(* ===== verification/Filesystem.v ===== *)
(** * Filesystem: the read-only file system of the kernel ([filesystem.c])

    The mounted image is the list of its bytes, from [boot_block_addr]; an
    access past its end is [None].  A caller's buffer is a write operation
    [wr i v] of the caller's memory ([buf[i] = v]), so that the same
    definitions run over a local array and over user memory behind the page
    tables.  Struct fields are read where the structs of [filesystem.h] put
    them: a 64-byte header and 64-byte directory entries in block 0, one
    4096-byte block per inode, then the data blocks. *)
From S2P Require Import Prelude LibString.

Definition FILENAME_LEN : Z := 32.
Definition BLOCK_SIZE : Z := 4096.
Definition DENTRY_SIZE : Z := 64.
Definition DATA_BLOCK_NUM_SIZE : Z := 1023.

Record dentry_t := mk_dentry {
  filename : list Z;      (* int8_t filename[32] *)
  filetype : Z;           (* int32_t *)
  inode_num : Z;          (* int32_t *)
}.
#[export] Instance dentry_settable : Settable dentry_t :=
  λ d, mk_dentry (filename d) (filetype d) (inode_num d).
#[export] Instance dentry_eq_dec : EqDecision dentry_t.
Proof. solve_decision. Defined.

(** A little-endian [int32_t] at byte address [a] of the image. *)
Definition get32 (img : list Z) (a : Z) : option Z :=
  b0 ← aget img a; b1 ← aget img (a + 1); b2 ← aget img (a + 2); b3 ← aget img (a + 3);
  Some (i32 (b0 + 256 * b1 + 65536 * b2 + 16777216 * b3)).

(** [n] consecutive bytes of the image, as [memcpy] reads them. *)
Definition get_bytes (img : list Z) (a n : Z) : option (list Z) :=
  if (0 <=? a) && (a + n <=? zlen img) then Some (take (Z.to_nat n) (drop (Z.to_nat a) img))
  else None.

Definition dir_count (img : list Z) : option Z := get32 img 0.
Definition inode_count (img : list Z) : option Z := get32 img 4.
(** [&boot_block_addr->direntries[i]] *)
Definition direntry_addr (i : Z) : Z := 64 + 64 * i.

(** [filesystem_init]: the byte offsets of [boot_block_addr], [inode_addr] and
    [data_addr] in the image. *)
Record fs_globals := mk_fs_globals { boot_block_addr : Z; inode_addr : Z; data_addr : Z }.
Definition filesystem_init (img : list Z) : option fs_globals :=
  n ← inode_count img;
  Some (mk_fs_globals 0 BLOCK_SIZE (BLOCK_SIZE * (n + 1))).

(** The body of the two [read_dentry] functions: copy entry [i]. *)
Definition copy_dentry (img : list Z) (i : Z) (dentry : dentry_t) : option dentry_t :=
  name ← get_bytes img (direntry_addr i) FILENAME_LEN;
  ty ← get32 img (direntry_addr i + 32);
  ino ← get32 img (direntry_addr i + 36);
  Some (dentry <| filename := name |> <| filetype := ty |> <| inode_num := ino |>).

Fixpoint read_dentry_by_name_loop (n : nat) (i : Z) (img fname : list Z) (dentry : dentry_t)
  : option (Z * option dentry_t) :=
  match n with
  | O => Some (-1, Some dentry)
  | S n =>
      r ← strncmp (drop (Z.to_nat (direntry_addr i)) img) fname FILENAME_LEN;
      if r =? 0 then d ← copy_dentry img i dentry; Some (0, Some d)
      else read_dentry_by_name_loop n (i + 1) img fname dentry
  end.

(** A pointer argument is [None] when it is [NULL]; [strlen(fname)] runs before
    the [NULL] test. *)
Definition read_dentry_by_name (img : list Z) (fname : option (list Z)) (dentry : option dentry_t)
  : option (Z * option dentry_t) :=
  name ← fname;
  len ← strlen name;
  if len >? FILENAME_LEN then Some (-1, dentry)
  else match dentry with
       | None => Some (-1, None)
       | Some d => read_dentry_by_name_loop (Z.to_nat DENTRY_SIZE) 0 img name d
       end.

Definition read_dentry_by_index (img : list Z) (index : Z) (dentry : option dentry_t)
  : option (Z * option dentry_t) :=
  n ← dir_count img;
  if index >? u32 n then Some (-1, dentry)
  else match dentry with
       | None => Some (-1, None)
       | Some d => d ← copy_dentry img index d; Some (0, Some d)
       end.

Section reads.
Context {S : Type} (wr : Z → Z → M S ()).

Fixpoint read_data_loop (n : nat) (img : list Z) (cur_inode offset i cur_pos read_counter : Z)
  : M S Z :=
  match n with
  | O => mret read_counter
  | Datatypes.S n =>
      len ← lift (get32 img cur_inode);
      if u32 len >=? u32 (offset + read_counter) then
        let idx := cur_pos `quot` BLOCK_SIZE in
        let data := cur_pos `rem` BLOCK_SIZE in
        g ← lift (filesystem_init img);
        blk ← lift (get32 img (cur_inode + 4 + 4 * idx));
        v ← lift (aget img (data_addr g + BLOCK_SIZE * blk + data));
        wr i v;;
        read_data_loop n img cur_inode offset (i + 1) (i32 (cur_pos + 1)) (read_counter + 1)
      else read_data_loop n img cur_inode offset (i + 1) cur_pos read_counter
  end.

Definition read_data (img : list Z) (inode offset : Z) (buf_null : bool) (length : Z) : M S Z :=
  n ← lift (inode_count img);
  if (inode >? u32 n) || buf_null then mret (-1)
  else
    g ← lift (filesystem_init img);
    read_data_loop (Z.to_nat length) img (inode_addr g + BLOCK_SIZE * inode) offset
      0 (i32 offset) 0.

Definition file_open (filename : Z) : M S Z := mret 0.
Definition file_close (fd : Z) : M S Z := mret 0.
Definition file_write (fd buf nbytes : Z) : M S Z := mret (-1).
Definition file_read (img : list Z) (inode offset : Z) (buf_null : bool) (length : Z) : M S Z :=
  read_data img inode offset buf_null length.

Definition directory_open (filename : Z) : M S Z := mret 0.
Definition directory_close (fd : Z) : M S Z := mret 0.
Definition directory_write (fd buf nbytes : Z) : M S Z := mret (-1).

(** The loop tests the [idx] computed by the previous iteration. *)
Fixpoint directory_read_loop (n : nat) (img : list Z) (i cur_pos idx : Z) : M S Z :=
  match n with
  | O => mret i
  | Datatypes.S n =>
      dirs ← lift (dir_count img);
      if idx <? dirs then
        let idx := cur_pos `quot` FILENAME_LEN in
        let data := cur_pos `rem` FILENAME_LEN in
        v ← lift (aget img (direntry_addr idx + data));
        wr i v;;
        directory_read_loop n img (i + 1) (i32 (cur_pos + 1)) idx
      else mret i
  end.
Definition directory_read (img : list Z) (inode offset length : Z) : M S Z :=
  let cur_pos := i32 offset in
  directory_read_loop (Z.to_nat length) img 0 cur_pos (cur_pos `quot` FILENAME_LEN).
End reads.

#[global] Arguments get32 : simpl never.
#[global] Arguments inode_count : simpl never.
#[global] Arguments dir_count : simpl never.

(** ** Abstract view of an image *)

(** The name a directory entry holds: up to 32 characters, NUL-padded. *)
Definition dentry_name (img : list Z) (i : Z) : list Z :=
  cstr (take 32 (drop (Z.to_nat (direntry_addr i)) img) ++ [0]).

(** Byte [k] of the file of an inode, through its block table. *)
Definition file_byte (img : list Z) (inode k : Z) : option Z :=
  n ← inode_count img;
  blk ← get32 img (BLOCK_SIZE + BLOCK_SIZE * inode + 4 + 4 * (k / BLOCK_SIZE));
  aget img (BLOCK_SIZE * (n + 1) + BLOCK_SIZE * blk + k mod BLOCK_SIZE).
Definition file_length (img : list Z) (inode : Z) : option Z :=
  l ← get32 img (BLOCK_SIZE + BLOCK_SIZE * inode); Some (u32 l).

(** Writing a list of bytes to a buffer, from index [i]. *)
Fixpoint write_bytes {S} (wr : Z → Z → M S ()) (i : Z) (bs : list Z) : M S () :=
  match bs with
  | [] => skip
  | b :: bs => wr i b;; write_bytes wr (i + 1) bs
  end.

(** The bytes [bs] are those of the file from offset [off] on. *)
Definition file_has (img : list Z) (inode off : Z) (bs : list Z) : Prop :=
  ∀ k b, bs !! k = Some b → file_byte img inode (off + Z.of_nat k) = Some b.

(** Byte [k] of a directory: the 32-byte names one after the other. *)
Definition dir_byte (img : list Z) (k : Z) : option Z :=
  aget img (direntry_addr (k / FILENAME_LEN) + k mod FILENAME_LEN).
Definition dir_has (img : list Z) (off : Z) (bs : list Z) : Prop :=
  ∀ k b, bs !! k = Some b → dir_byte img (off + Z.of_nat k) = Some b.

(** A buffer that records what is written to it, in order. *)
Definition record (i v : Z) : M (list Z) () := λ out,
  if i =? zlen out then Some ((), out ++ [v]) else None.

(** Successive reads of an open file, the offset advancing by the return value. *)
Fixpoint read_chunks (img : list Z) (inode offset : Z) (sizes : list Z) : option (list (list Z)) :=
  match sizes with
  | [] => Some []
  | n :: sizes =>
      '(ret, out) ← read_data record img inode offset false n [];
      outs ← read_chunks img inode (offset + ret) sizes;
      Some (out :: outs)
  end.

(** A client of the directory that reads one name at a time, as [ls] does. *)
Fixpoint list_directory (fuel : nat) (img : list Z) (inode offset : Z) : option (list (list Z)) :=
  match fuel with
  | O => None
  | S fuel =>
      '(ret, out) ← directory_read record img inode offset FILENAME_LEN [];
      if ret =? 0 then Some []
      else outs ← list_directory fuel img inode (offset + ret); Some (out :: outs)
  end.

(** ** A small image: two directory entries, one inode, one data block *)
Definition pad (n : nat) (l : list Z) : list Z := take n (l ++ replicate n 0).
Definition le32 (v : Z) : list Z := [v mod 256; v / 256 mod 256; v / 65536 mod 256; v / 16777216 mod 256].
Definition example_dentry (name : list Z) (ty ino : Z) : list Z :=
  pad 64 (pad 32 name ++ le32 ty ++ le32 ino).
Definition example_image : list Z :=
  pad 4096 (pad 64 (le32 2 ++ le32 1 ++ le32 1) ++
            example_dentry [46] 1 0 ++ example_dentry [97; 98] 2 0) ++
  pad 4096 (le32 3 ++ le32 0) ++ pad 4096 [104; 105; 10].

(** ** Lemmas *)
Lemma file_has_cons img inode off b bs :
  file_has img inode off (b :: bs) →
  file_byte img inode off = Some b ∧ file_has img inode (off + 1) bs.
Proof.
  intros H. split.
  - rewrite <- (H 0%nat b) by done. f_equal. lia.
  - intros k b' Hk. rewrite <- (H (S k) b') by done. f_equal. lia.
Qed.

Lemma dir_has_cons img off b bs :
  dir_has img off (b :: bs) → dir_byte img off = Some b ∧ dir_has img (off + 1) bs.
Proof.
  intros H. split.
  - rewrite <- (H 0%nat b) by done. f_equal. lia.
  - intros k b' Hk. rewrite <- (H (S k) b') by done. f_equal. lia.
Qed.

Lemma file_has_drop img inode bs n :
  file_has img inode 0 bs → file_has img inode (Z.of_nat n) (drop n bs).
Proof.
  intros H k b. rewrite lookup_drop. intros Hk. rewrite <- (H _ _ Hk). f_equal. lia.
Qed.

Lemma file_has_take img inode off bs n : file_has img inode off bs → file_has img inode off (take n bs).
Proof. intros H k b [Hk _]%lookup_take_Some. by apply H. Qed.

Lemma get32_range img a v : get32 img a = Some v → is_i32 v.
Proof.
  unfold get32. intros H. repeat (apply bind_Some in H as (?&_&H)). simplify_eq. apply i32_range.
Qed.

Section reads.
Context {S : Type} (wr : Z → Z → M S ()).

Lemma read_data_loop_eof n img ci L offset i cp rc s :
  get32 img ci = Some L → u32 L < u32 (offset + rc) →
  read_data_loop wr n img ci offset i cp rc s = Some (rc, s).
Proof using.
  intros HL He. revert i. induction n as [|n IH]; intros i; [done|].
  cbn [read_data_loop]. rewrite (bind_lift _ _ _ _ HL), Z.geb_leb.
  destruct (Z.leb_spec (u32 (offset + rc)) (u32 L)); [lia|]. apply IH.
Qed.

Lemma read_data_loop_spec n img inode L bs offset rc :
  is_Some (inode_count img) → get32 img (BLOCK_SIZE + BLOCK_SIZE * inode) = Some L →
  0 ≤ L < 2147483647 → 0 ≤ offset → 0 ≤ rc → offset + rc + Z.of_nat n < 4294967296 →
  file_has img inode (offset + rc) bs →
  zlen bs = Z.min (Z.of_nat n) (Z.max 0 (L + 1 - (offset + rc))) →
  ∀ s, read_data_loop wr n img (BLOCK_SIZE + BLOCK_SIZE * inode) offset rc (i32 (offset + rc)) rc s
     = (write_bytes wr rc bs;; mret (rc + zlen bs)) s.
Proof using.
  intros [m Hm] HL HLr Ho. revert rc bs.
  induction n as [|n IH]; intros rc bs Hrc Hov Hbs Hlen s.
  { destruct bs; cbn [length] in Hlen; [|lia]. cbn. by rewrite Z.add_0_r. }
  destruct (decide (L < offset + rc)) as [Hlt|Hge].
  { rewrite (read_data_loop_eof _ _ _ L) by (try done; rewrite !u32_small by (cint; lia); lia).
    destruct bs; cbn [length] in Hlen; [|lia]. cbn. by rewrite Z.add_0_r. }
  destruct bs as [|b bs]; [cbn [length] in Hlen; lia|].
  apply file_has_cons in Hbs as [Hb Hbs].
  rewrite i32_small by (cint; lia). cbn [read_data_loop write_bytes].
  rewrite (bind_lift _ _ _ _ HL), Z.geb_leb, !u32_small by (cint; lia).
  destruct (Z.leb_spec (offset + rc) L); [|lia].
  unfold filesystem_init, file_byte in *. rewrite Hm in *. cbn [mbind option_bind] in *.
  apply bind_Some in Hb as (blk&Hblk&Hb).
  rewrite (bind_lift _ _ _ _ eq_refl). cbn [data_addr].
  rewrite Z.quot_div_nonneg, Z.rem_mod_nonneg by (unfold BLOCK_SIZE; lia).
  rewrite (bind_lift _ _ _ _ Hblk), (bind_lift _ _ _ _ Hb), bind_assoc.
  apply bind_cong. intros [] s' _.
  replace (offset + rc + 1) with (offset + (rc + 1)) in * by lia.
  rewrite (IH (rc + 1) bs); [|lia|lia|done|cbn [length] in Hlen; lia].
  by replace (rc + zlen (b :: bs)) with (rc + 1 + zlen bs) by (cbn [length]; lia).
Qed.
● ● ● ●
> [Activity] Once you reach the line with "Definition inode_count (img" in the data above, copy it and every line after it exactly, up to and including the line with "[data_addr] in the image. *)".

> [Expected answer]
Definition inode_count (img : list Z) : option Z := get32 img 4.
(** [&boot_block_addr->direntries[i]] *)
Definition direntry_addr (i : Z) : Z := 64 + 64 * i.

(** [filesystem_init]: the byte offsets of [boot_block_addr], [inode_addr] and
    [data_addr] in the image. *)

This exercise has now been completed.